(Collected data entries)
-- -- --

(* ===== verification/WireResults.v ===== *)
(** * Payloads of the query responses

    The writers and readers of [src/wire.cpp] for evidence references, cost
    estimates, generation bindings, findings and attribution results.  Lists
    that the writer caps arrive capped; the rest arrives unchanged. *)

From S2P Require Import Prelude Errors TextUtil Ids Taxonomy Float64 Policies Cost Records Observation.
From S2P Require Import Aggregate Sequence State Attribution Findings Publishers Codec Protocol Wire.

(** ** Enumerations *)

(** The enumerators by their value on the wire. *)
Definition by_index {E} (all : list E) (fallback : E) (n : Z) : E :=
  default fallback (all !! Z.to_nat n).

Definition cost_kinds : list CostKind.t :=
  [CostKind.Measured; CostKind.CounterDerived; CostKind.ModelEstimated; CostKind.Unknown].
Definition cost_kind_code (k : CostKind.t) : Z :=
  match k with
  | CostKind.Measured => 0 | CostKind.CounterDerived => 1 | CostKind.ModelEstimated => 2
  | CostKind.Unknown => 3
  end.
Definition cost_kind_of_code : Z → CostKind.t := by_index cost_kinds CostKind.Unknown.

Definition target_kinds : list AttributionTargetKind.t :=
  [AttributionTargetKind.Resource; AttributionTargetKind.MemoryDomain;
   AttributionTargetKind.CoherenceDomain; AttributionTargetKind.Region;
   AttributionTargetKind.Workload; AttributionTargetKind.Process;
   AttributionTargetKind.TopologyEdge; AttributionTargetKind.LocalityClass;
   AttributionTargetKind.EventClass].
Definition target_kind_code (k : AttributionTargetKind.t) : Z :=
  match k with
  | AttributionTargetKind.Resource => 0 | AttributionTargetKind.MemoryDomain => 1
  | AttributionTargetKind.CoherenceDomain => 2 | AttributionTargetKind.Region => 3
  | AttributionTargetKind.Workload => 4 | AttributionTargetKind.Process => 5
  | AttributionTargetKind.TopologyEdge => 6 | AttributionTargetKind.LocalityClass => 7
  | AttributionTargetKind.EventClass => 8
  end.
Definition target_kind_of_code : Z → AttributionTargetKind.t :=
  by_index target_kinds AttributionTargetKind.Resource.

Definition finding_kind_of_code : Z → FindingKind.t :=
  by_index FindingKind.all FindingKind.Hotspot.
Definition contention_of_code : Z → ContentionClass.t :=
  by_index ContentionClass.all ContentionClass.None.
Definition outcome_of_code : Z → AttributionOutcome.t :=
  by_index AttributionOutcome.all AttributionOutcome.Unattributed.

Lemma cost_kind_fits k : enum_fits cost_kind_code cost_kind_of_code 4 k.
Proof. by destruct k. Qed.
Lemma target_kind_fits k : enum_fits target_kind_code target_kind_of_code 9 k.
Proof. by destruct k. Qed.
Lemma finding_kind_fits k : enum_fits FindingKind.code finding_kind_of_code 12 k.
Proof. by destruct k. Qed.
Lemma contention_fits k : enum_fits ContentionClass.code contention_of_code 5 k.
Proof. by destruct k. Qed.
Lemma outcome_fits k : enum_fits AttributionOutcome.code outcome_of_code 7 k.
Proof. by destruct k. Qed.

(** Enumerations without out-of-range values need no premise. *)
#[export] Hint Extern 1 (codes _ (read_enum cost_kind_of_code _ _) _) =>
  apply codes_enum; [apply cost_kind_fits|by vm_compute] : codes.
#[export] Hint Extern 1 (codes _ (read_enum target_kind_of_code _ _) _) =>
  apply codes_enum; [apply target_kind_fits|by vm_compute] : codes.
#[export] Hint Extern 1 (codes _ (read_enum finding_kind_of_code _ _) _) =>
  apply codes_enum; [apply finding_kind_fits|by vm_compute] : codes.
#[export] Hint Extern 1 (codes _ (read_enum contention_of_code _ _) _) =>
  apply codes_enum; [apply contention_fits|by vm_compute] : codes.
#[export] Hint Extern 1 (codes _ (read_enum outcome_of_code _ _) _) =>
  apply codes_enum; [apply outcome_fits|by vm_compute] : codes.

(** ** Counted lists *)

(** The elements in order after their number; at most [bound] are read back. *)
Definition write_counted {A} (w : A → action PayloadWriter.t unit) (l : list A)
  : action PayloadWriter.t unit :=
  PayloadWriter.u32 (zlen l mod 2 ^ 32);; write_all w l.
Definition read_counted {A} (bound : Z) (e : Z → Error.t) (r : action PayloadReader.t A)
  : action PayloadReader.t (list A) :=
  count ← PayloadReader.u32;
  if count >? bound then lift (Err (e count)) else read_n (Z.to_nat count) r.

Lemma codes_counted {A} bound e (w : A → action _ unit) r l :
  bound < 2 ^ 32 → zlen l ≤ bound → Forall (λ a, codes (w a) r a) l →
  codes (write_counted w l) (read_counted bound e r) l.
Proof.
  intros Hb Hl Hw. unfold write_counted, read_counted. pose proof (zlen_nonneg l).
  rewrite Z.mod_small by lia.
  eapply codes_bind; [apply codes_u32; unfold in_uint; lia|].
  rewrite Z.gtb_ltb, (proj2 (Z.ltb_ge _ _)) by lia. unfold zlen. rewrite Nat2Z.id.
  rewrite <- (list_fmap_id l) at 3. by apply codes_all.
Qed.

Lemma stable_counted {A} bound e (r : action _ A) : stable r → stable (read_counted bound e r).
Proof.
  intros Hr. apply stable_bind; [apply stable_u32|]. intros n.
  apply stable_if; [apply stable_lift|by apply stable_read_n].
Qed.
#[export] Hint Resolve stable_counted : codec.

(** The part of a list a capped writer sends. *)
Definition capped {A} (bound : Z) (l : list A) : list A := take (Z.to_nat bound) l.

Lemma capped_length {A} bound (l : list A) : 0 ≤ bound → zlen (capped bound l) ≤ bound.
Proof. intros. unfold capped, zlen. rewrite length_take. lia. Qed.
Lemma capped_short {A} bound (l : list A) : zlen l ≤ bound → capped bound l = l.
Proof. intros. unfold capped, zlen in *. apply take_ge. lia. Qed.
Lemma Forall_capped {A} (P : A → Prop) bound l : Forall P l → Forall P (capped bound l).
Proof. apply Forall_take. Qed.

Definition write_string_list (values : list string) (max_count max_length : Z)
  : action PayloadWriter.t unit :=
  write_counted (λ v, PayloadWriter.text v max_length) (capped max_count values).
Definition read_string_list (max_count max_length : Z) : action PayloadReader.t (list string) :=
  read_counted max_count
    (λ n, Error.mk ErrorCode.TooMany "list count exceeds the bound" (format_u64 n))
    (PayloadReader.text max_length).

Definition strings_fit (max_length : Z) (l : list string) : Prop :=
  Forall (λ s, slen s ≤ max_length) l.

Lemma codes_string_list l max_count max_length :
  0 ≤ max_count < 2 ^ 32 → max_length < 2 ^ 32 → strings_fit max_length l →
  codes (write_string_list l max_count max_length) (read_string_list max_count max_length)
    (capped max_count l).
Proof.
  intros Hc Hm Hl. apply codes_counted; [lia|apply capped_length; lia|].
  apply Forall_capped. eapply Forall_impl; [exact Hl|]. intros s Hs. by apply codes_text.
Qed.
Lemma stable_string_list n m : stable (read_string_list n m).
Proof. apply stable_counted. eauto with codec. Qed.
#[export] Hint Resolve stable_string_list : codec.
#[export] Hint Extern 1 (codes (write_string_list _ _ _) _ _) =>
  apply codes_string_list; [by vm_compute|by vm_compute|assumption] : codes.

(** ** EvidenceRef *)

Definition write_evidence_ref (ref : EvidenceRef.t) : action PayloadWriter.t unit :=
  PayloadWriter.u64 (EvidenceRef.event_id ref);;
  unchecked (PayloadWriter.text (EvidenceRef.publisher ref) kMaxTextShort);;
  PayloadWriter.u64 (EvidenceRef.publisher_boot ref);;
  PayloadWriter.u64 (EvidenceRef.sequence ref);;
  PayloadWriter.u8 (EventType.code (EvidenceRef.event_type ref));;
  PayloadWriter.u8 (Precision.code (EvidenceRef.precision ref));;
  PayloadWriter.u8 (Provenance.code (EvidenceRef.provenance ref)).
Definition write_evidence (evidence : list EvidenceRef.t) : action PayloadWriter.t unit :=
  write_counted write_evidence_ref (capped Limits.kMaxEvidenceRefs evidence).

Definition read_evidence_ref : action PayloadReader.t EvidenceRef.t :=
  event_id ← PayloadReader.u64;
  publisher ← read_name_id;
  publisher_boot ← PayloadReader.u64;
  sequence ← PayloadReader.u64;
  event_type ← read_enum EventType.of_code kEventTypeCount "evidence event type";
  precision ← read_enum Precision.of_code 7 "evidence precision";
  provenance ← read_enum Provenance.of_code 10 "evidence provenance";
  mret (EvidenceRef.mk event_id publisher publisher_boot sequence event_type precision provenance).
Definition read_evidence : action PayloadReader.t (list EvidenceRef.t) :=
  read_counted Limits.kMaxEvidenceRefs
    (λ _, Error.mk ErrorCode.TooMany "evidence reference count exceeds the bound" "")
    read_evidence_ref.

Definition evidence_ref_fits (ref : EvidenceRef.t) : Prop :=
  in_uint 64 (EvidenceRef.event_id ref) ∧
  name_fits (EvidenceRef.publisher ref) ∧
  in_uint 64 (EvidenceRef.publisher_boot ref) ∧
  in_uint 64 (EvidenceRef.sequence ref) ∧
  enum_fits EventType.code EventType.of_code kEventTypeCount (EvidenceRef.event_type ref) ∧
  enum_fits Precision.code Precision.of_code 7 (EvidenceRef.precision ref) ∧
  enum_fits Provenance.code Provenance.of_code 10 (EvidenceRef.provenance ref).

Lemma codes_unchecked_name s :
  name_fits s → codes (unchecked (PayloadWriter.text s kMaxTextShort)) read_name_id s.
Proof. intros Hs. apply codes_unchecked. by apply codes_name_id. Qed.
#[export] Hint Resolve codes_unchecked_name : codes.

Lemma codes_evidence_ref ref :
  evidence_ref_fits ref → codes (write_evidence_ref ref) read_evidence_ref ref.
Proof.
  unfold write_evidence_ref, read_evidence_ref, evidence_ref_fits. destruct ref; solve_codes.
Qed.
Lemma stable_evidence_ref : stable read_evidence_ref.
Proof. unfold read_evidence_ref. solve_stable. Qed.

Lemma codes_evidence l :
  Forall evidence_ref_fits l →
  codes (write_evidence l) read_evidence (capped Limits.kMaxEvidenceRefs l).
Proof.
  intros Hl. apply codes_counted; [by vm_compute|by apply capped_length|].
  apply Forall_capped. eapply Forall_impl; [exact Hl|]. apply codes_evidence_ref.
Qed.
Lemma stable_evidence : stable read_evidence.
Proof. apply stable_counted, stable_evidence_ref. Qed.
#[export] Hint Resolve stable_evidence : codec.
#[export] Hint Extern 1 (codes (write_evidence _) _ _) =>
  apply codes_evidence; assumption : codes.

-- -- --

▶ _Task instructions_: When the line with "l) ≤ bound." is reached in the data above, begin copying, and stop after the line with "write_counted (λ v, PayloadWriter.text"; copy each line exactly, both ends included.

▶ _Answer to the problem_:
Lemma capped_length {A} bound (l : list A) : 0 ≤ bound → zlen (capped bound l) ≤ bound.
Proof. intros. unfold capped, zlen. rewrite length_take. lia. Qed.
Lemma capped_short {A} bound (l : list A) : zlen l ≤ bound → capped bound l = l.
Proof. intros. unfold capped, zlen in *. apply take_ge. lia. Qed.
Lemma Forall_capped {A} (P : A → Prop) bound l : Forall P l → Forall P (capped bound l).
Proof. apply Forall_take. Qed.

Definition write_string_list (values : list string) (max_count max_length : Z)
  : action PayloadWriter.t unit :=
  write_counted (λ v, PayloadWriter.text v max_length) (capped max_count values).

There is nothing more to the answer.